On September 29, a helicopter of the Afghan Air Force (AAF) “crash landed” in the village of Mandi Kol of the district of Kohi Safi in the eastern province of Parwan, according to the TOLO TV. A spokesman for Parwan’ governor told the Afghan TV channel that fiver personnel of the AAF and the Afghan National Army (ANA) were killed and injured in the crash.
Hours later, the Taliban claimed responsibility for the incident and said that its fighters shot down the helicopter when it was about to carry out a raid in Kohi Safi. Counterparty to TOLO TV report that said the helicopter “crash landed,” Voice of Jihad [the news agency of the Taliban] said that local eyewitnesses saw the helicopter “burst into flames as it plunged into the ground.”
Experts were not able to identify the type of the helicopter due to the low quality of the image released by the Taliban. However, TOLO said that the helicopter was carrying ANA Commands. This suggests that it was a Russian-made Mi-17 from the AAF’s “Special Mission Wing.”
This was the second helicopter of the AAF crashed this month. On September 15, a MI-17 crashed in the district of Khak-e-Safid in the western province of Farah killing four officers of the AAF and the ANA. Back then, the Taliban said its fighters shot down the helicopter, but Afghan officials blamed the crash on a “technical failure.”
There have been Soviet era helicopters in Afghanistan since, well, the Russo-Afghan War. They probably brought it down with an old RPG.
LOL. If anything…TOW.
What?
You know…TOW.
I know what the TOW is but what does that have to do with what I just said?
You say RPG, I say more likely TOW.
That is hardly plausible; there have been reports of Humveys being taken from the Afghan government but we don’t give our allies much in the way of anti-tank weapons (notice they were flying an old Russian helicopter). Also, Soviet RPGs were made to be as easy to use as possible while there’s no one who could have taught the Taliban how to use a TOW.
Of course it is!! There is a huge amount of arms available courtesy of the Syrian civil war, all available to who? The highest bidder.
That is even less plausible.
The US supplied ISIS etc with manpads in Syria, and now ISIS is in Afghanistan.
The stingers the US supplied to the Mujahideen ended up all over the world, and numerous countries, including Iran copied them.
If an American soldier can use a TOW, anybody could use a TOW
TOW is useless against helos unless sitting on a landing pad, RPG is cheaper and better and in any case the Taliban now have manpads.
Well TOW worked well enough in Syria – even on helicopters, RPG would have been a very lucky hit, could have been manpads as well.

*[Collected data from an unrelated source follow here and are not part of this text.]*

(** The server's side of an acquire and of a release. *)
Lemma rx_acquire h t o tx T x q a :
  q_rel id q a -> spec_wf a -> 1 <= h <= 8 -> in_uw 32 t -> permitted true (Acq o (h, t)) (view_of a) ->
  exists x' q' out,
    rx_frame cfg (forward sw (generate_header h tx md t ACQUIRE_LOCK id (mode_val o))) (st_of id T x q) =
      Ok (tt, st_of id T x' q', out) /\
    grants cfg id out (spec_acquire o (h, t) a).2 /\ q_rel id q' (spec_acquire o (h, t) a).1.
Proof using Hs.
  intros Hr Hwf Hh Ht HP. destruct (permitted_acq_fresh true o _ a Hwf HP) as [Hn Hw].
  unfold rx_frame. rewrite forward_node by auto. apply primary_acquire; try done.
  - split; [done|]. split; [by destruct o; [left|right]|done].
  - unfold key. cbn [mode client_id txn_id]. by rewrite rw_of_val.
Qed.

Lemma rx_release h t o tx T x q a :
  q_rel id q a -> spec_wf a -> 1 <= h <= 8 -> in_uw 32 t -> permitted true (Rel o (h, t)) (view_of a) ->
  exists x' q' out,
    rx_frame cfg (forward sw (generate_header h tx md t RELEASE_LOCK id (mode_val o))) (st_of id T x q) =
      Ok (tt, st_of id T x' q', out) /\
    grants cfg id out (spec_release o (h, t) a).2 /\ q_rel id q' (spec_release o (h, t) a).1.
Proof using Hs.
  intros Hr Hwf Hh Ht HP. unfold rx_frame. rewrite forward_node by auto. by apply primary_release.
Qed.

(** A request handle is made after the flag exists. *)
Lemma acquire_async_eq h t o c w :
  lock_wait_table c !! id = Some w ->
  lock_acquire_async h md id t (lock_op o) c =
    Ok (lock_req_of id t,
        Client (<[id := match w !! t with Some _ => w | None => <[t := false]> w end]> (lock_wait_table c))
          (u32 (c_tx c + 1)),
        [CSent (generate_header h (c_tx c) md t ACQUIRE_LOCK id (mode_val o))]).
Proof using.
  intros E. unfold lock_acquire_async, add_to_wait_queue, wait_flags, set_flags, bind, get, put.
  rewrite E. by destruct o.
Qed.

Lemma host_in_list h : 1 <= h <= 8 -> h ∈ host_list.
Proof using.
  intros Hh. replace host_list with (seqZ 1 8) by (vm_compute; reflexivity). apply elem_of_seqZ. lia.
Qed.

Lemma net_rel_init : net_rel net_init spec_init.
Proof using Hs.
  split_and!.
  - exists (lock_queue (srv net_init)), 0, new_queue.
    assert (Hl : forall l s, exists s', for_each l init_lock_queue s = Ok (tt, s', []) /\ n_tx s' = n_tx s /\
      (lock_queue s !! id = Some new_queue \/ (lock_queue s !! id = None /\ id ∈ l) -> lock_queue s' !! id = Some new_queue)).
    { clear Hs. induction l as [|k l IH]; intros s; cbn [for_each].
      - exists s. split_and!; try done. intros [?|[_ H]]; [done|by apply not_elem_of_nil in H].
      - unfold init_lock_queue at 1, bind, get, put, ret.
        destruct (lock_queue s !! k) as [qk|] eqn:Ek; [destruct (IH s) as (s' & E & Ex & Hq)|
          destruct (IH (Server (<[k := new_queue]> (lock_queue s)) (n_tx s))) as (s' & E & Ex & Hq)];
          rewrite E; exists s'; split_and!; try done; cbn [lock_queue] in Hq; intros [H|[H1 H2]]; apply Hq; eauto.
        + apply elem_of_cons in H2 as [->|H2]; [congruence|eauto].
        + left. destruct (decide (id = k)) as [->|]; [by rewrite lookup_insert_eq|by rewrite lookup_insert_ne].
        + destruct (decide (id = k)) as [->|Hne]; [left; by rewrite lookup_insert_eq|].
          right. rewrite lookup_insert_ne by done. split; [done|]. by apply elem_of_cons in H2 as [->|H2]. }
    destruct (Hl (seqZ 0 (MAX_LOCK_NUM cfg)) (Server ∅ 0)) as (s' & E & Ex & Hq).
    unfold net_init, init_all_locks. rewrite E. cbn [srv]. split.
    + unfold st_of. rewrite insert_id; [by destruct s'; simpl in *; subst|].
      apply Hq. right. split; [apply lookup_empty|]. apply elem_of_seqZ. destruct Hs. lia.
    + split; simpl; try done; constructor.
  - intros h Hh. exists (Client (<[id := ∅]> ∅) 0), ∅. split; [|cbn [lock_wait_table]; by rewrite lookup_insert_eq].
    unfold net_init. cbn [hosts]. apply elem_of_list_to_map_1.
    + rewrite <- list_fmap_compose. apply (bool_decide_unpack _). vm_compute. exact I.
    + apply list_elem_of_fmap. exists h. split; [|by apply host_in_list].
      unfold lock_local_init, init_lock_wait_table, bind, get, put. cbn [lock_wait_table].
      by rewrite lookup_empty.
  - intros o r H. by apply not_elem_of_nil in H.
Qed.

Lemma flagged_host hs h c c' w w' r :
  hs !! h = Some c -> lock_wait_table c !! id = Some w -> lock_wait_table c' !! id = Some w' ->
  (forall k, is_Some (w !! k) -> is_Some (w' !! k)) -> flagged id hs r -> flagged id (<[h := c']> hs) r.
Proof using.
  intros Eh Ew Ew' Hmono (c0 & w0 & E0 & Ew0 & Hf). destruct (decide (fst r = h)) as [E|Hne].
  - exists c', w'. rewrite E, lookup_insert_eq. split_and!; try done. apply Hmono.
    rewrite E in E0. assert (c0 = c) as -> by congruence. by assert (w0 = w) as -> by congruence.
  - exists c0, w0. by rewrite lookup_insert_ne.
Qed.
(** What a client learns from a packet of the switch: the direct grants, and
    the mirrored packets. *)
Definition grant_of (o : nout) : option (rw * req) :=
  match o with
  | Mirror f => Some (key_of f)
  | ToPort f => if h_op_type (f_msg f) =? DIRECT_GRANT_FROM_SWITCH then Some (key_of f) else None
  | Recirc _ => None
  end.

Definition skey (x : slot) : rw * req :=
  (rw_of (mode_array x), (client_id_array x, ntohl (tid_array x))).

Definition slot_ok (x : slot) : Prop :=
  (mode_array x = SHARED \/ mode_array x = EXCLUSIVE) /\ 1 <= client_id_array x <= 8 /\
  ip_array x = ip_addr (client_id_array x - 1).

Definition excls (q : list (rw * req)) : Z := Z.of_nat (length (filterb (fun w => negb (is_shared w)) q)).
Definition shareds (q : list (rw * req)) : Z := Z.of_nat (length (filterb is_shared q)).

Lemma counts_app q1 q2 : excls (q1 ++ q2) = excls q1 + excls q2 /\ shareds (q1 ++ q2) = shareds q1 + shareds q2.
Proof. unfold excls, shareds. rewrite !List.filter_app, !length_app. lia. Qed.

Lemma counts_length q : excls q + shareds q = Z.of_nat (length q) /\ 0 <= excls q /\ 0 <= shareds q.
Proof.
  unfold excls, shareds. induction q as [|w q IH]; [done|]. cbn [List.filter length]. destruct (is_shared w); cbn [negb length]; lia.
Qed.

Lemma counts_excl q : Forall (fun w => w.1 = Excl) q -> shareds q = 0.
Proof. unfold shareds. induction 1 as [|[o r] q Hw _ IH]; [done|]. cbn in *. by rewrite Hw. Qed.

Lemma counts_shared q : Forall (fun w => w.1 = Shared) q -> excls q = 0.
Proof. unfold excls. induction 1 as [|[o r] q Hw _ IH]; [done|]. cbn in *. by rewrite Hw. Qed.

Lemma routed_client h : 1 <= h <= 8 -> routed (ip_addr (h - 1)) = true.
Proof.
  intros Hh. assert (h = 1 \/ h = 2 \/ h = 3 \/ h = 4 \/ h = 5 \/ h = 6 \/ h = 7 \/ h = 8) as Hc by lia.
  destruct Hc as [->|[->|[->|[->|[->|[->|[->| ->]]]]]]]; vm_compute; reflexivity.
Qed.

Lemma mode_shared x : slot_ok x -> (mode_array x =? SHARED) = is_shared (skey x).
Proof. unfold is_shared, skey, rw_of. simpl. by destruct (mode_array x =? SHARED). Qed.

Lemma mode_excl x : slot_ok x -> (mode_array x =? EXCLUSIVE) = negb (is_shared (skey x)).
Proof. intros Hx. rewrite <- mode_shared by done. destruct Hx as [[-> | ->] _]; done. Qed.

(** ** The registers of one lock *)

Section queue.
Context (L n id : Z) (Hn : 1 <= n) (HL : 0 <= L) (HR : L + n < 2 ^ 32).

Abbreviation pos := (pos L n).

Definition len {A} (l : list A) : Z := Z.of_nat (length l).

Definition queue_regs (h : Z) (q : list (rw * req)) : lock_regs :=
  LockRegs L (L + n - 1) 0 (n - len q) 0 (excls q) (shareds q) h (pos h (len q)).

(** The requests in the slots behind [h], oldest first. *)
Record queue_at (s : nswitch) (h : Z) (xs : list slot) : Prop := {
  qa_head : L <= h < L + n;
  qa_fits : len xs <= n;
  qa_ok : Forall slot_ok xs;
  qa_regs : regs s !! id = Some (queue_regs h (map skey xs));
  qa_slots : forall k x, xs !! k = Some x -> slots s !! pos h (Z.of_nat k + 1) = Some x;
}.

(** Whether a request gets the lock at once. *)
Definition at_once (op : rw) (q : list (rw * req)) : bool :=
  match op with Shared => excls q =? 0 | Excl => (excls q =? 0) && (shareds q =? 0) end.

Record request_frame (op : rw) (r : req) (f : frame) : Prop := {
  rf_mode : h_mode (f_msg f) = mode_val op;
  rf_client : h_client_id (f_msg f) = r.1;
  rf_host : 1 <= r.1 <= 8;
  rf_txn : ntohl (h_txn_id (f_msg f)) = r.2;
  rf_ip : ip_src_addr f = ip_addr (r.1 - 1);
}.

Lemma new_slot_ok op r f : request_frame op r f -> slot_ok (new_slot f) /\ skey (new_slot f) = (op, r).
Proof using.
  intros [Hm Hc Hh Ht Hi]. unfold slot_ok, skey, new_slot. cbn. rewrite Hm, Hc, Ht, Hi.
  destruct op, r; cbn; auto.
Qed.

Lemma u32_len q : len q < n -> u32 (excls q + 1) = excls q + 1 /\ u32 (shareds q + 1) = shareds q + 1.
Proof using HL HR.
  intros Hq. pose proof (counts_length q) as (E & ? & ?). unfold len in Hq. rewrite !uw_small by (unfold in_uw; lia). done.
Qed.

(** The table of the modes: the request is counted, and finds out whether it has
    to wait. *)
Lemma acquire_table op k q r :
  len q < n -> excl_count r = excls q -> shared_count r = shareds q ->
  exists locked, acquire_lock_table (mode_val op) r =
      (with_counts (excls (q ++ [(op, k)])) (shareds (q ++ [(op, k)])) r, locked) /\
    (locked =? 0) = at_once op q.
Proof using HL HR.
  intros Hq Ee Es. destruct (u32_len q Hq) as [E1 E2]. pose proof (counts_length q) as (_ & H1 & H2).
  destruct (counts_app q [(op, k)]) as [-> ->].
  unfold acquire_lock_table, acquire_shared_lock_alu, acquire_exclusive_lock_alu.
  destruct op; cbn [mode_val]; change (EXCLUSIVE =? SHARED) with false; change (EXCLUSIVE =? EXCLUSIVE) with true;
    change (SHARED =? SHARED) with true; cbv iota zeta; rewrite Ee, Es, ?E1, ?E2.
  - eexists. split; [unfold excls at 3, shareds at 3; cbn; by rewrite Z.add_0_r|]. cbn [at_once].
    destruct (Z.ltb_spec 0 (excls q)), (Z.eqb_spec (excls q) 0); try lia.
  - eexists. split; [unfold excls at 3, shareds at 3; cbn; by rewrite Z.add_0_r|]. cbn [at_once].
    destruct (Z.ltb_spec 0 (excls q)), (Z.ltb_spec 0 (shareds q)), (Z.eqb_spec (excls q) 0), (Z.eqb_spec (shareds q) 0);
      try lia; done.
Qed.

Lemma regs_queue s h xs : queue_at s h xs -> regs_of id s = queue_regs h (map skey xs).
Proof using. intros HQ. unfold regs_of. by rewrite (qa_regs _ _ _ HQ). Qed.

Lemma len_keys (xs : list slot) : len (map skey xs) = len xs.
Proof using. unfold len. by rewrite length_map. Qed.

Lemma slot_taken h q :
  len q < n -> dec_empty_slots_alu (queue_regs h q) = (with_slots (n - len q - 1) 0 (queue_regs h q), 0).
Proof using.
  intros Hq. unfold dec_empty_slots_alu. cbn [queue_regs slots_lo slots_hi queue_size_op].
  by rewrite (proj2 (Z.ltb_lt 0 (n - len q))) by lia.
Qed.

Lemma acquire_queue op k s h xs f :
  queue_at s h xs -> len xs < n -> request_frame op k f -> h_op_type (f_msg f) = ACQUIRE_LOCK ->
  exists s' outs, acquire_lock id f s = (s', outs) /\ queue_at s' h (xs ++ [new_slot f]) /\
    next_pass outs = None /\
    omap grant_of (sent_frames outs) = (if at_once op (map skey xs) then [(op, k)] else []).
Proof using Hn HL HR.
  intros HQ0 Hlt Hreq Hop. pose proof (regs_queue s h xs HQ0) as Er. destruct HQ0 as [Hh Hf Hok Hr Hs].
  destruct (new_slot_ok op k f Hreq) as [Hnok Hnk]. pose proof (len_keys xs) as Hq. set (q := map skey xs) in *.
  assert (Hq' : len (q ++ [(op, k)]) = len xs + 1) by (unfold len in *; rewrite length_app; simpl; lia).
  destruct (acquire_table op k q (with_slots (n - len q - 1) 0 (queue_regs h q))) as (locked & Et & El); [lia|done|done|].
  unfold acquire_lock. rewrite Er, Hop. change (ACQUIRE_LOCK =? ACQUIRE_LOCK) with true. cbv iota.
  rewrite slot_taken by lia. cbn [Z.eqb negb]. rewrite (rf_mode _ _ _ Hreq), Et.
  cbn [tail_reg with_counts with_slots queue_regs]. rewrite (pos_next L n Hn HL HR) by done. rewrite El, Hq.
  set (s' := set_slot _ _ _). assert (HQ : queue_at s' h (xs ++ [new_slot f])).
  { split; [done| | | |].
    - unfold len in *. rewrite length_app. simpl. lia.
    - apply Forall_app. split; [done|]. constructor; [done|constructor].
    - rewrite map_app. cbn [map]. rewrite Hnk. fold q. unfold s', set_slot, set_regs. cbn [regs].
      rewrite lookup_insert_eq. unfold queue_regs. rewrite Hq'. unfold with_tail, with_counts, with_slots, queue_regs. cbn.
      do 2 f_equal. lia.
    - intros i x Hx. unfold s', set_slot. cbn [slots]. apply lookup_app_Some in Hx as [Hx|[Hi Hx]].
      + pose proof (lookup_lt_Some _ _ _ Hx) as Hi. rewrite lookup_insert_ne; [by apply Hs|].
        intros E. apply pos_inj in E; unfold len in *; lia.
      + apply list_lookup_singleton_Some in Hx as [Hi' <-]. replace (Z.of_nat i) with (len xs) by (unfold len; lia).
        by rewrite lookup_insert_eq. }
  destruct (at_once op q) eqn:Ea; (eexists _, _; split; [reflexivity|]); (split; [exact HQ|]).
  - unfold ipv4_route_table. cbn [ip_dst_addr with_dst with_msg]. rewrite (rf_ip _ _ _ Hreq), routed_client by apply Hreq.
    split; [done|]. cbn. unfold key_of. cbn. rewrite Hop. cbn.
    rewrite (rf_mode _ _ _ Hreq), (rf_client _ _ _ Hreq), (rf_txn _ _ _ Hreq). by destruct op, k.
  - done.
Qed.
(** ** The passes of a release *)

Context (t : lock_table) (Ht : t !! id = Some id).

It would be a very silly helo pilot that would fly low enough for an RPG
Well the Mi-17 (correct Mil-17) the Afghani’s have are either newer ones or even refurbished/upgraded
ones (done in Slovakia). Even Nato countries use large numbers of Mil-17 because Chinooks and Blackhawks can’t fly as high (Chinook vs Mil-17) and/or can’t carry as much (Blackhawk vs Mil-17) (https://www.cbc.ca/news/canada/tories-mum-on-russian-choppers-lease-1.906209).
The US (also operating Mil-17 in Afghanistan) Lost 15 BlackHawk (5 Acknowledged to being shot down) and 26 Chinooks (13 Acknowledged to being shot down). Despite much wider usage only 5 Mil-17 (make this 6) got sofar lost in Afghanistan. There has been a saying in Afghanistan “to shoot down a russian helicopter you need One RPG or Two,….to shoot down a western helicopter,…well a handful of sand will do” ;)
The puppet Afghan regime ANA has barely 30 helicopters and 4 have been shot down or lost this year, not a very auspicious beginning. The Taliban seem to using manpads now and the attrition rate will get higher for ANA puppets and their US/NATO occupation masters.
Everything is connected, the US breaks its deal with Iran and declares economic war, how do you think Iran will react?
Just like the US/UK pretends that they don’t arm ISIS and al Qaeda Iran would deny it arms Yemen or Afghanistan.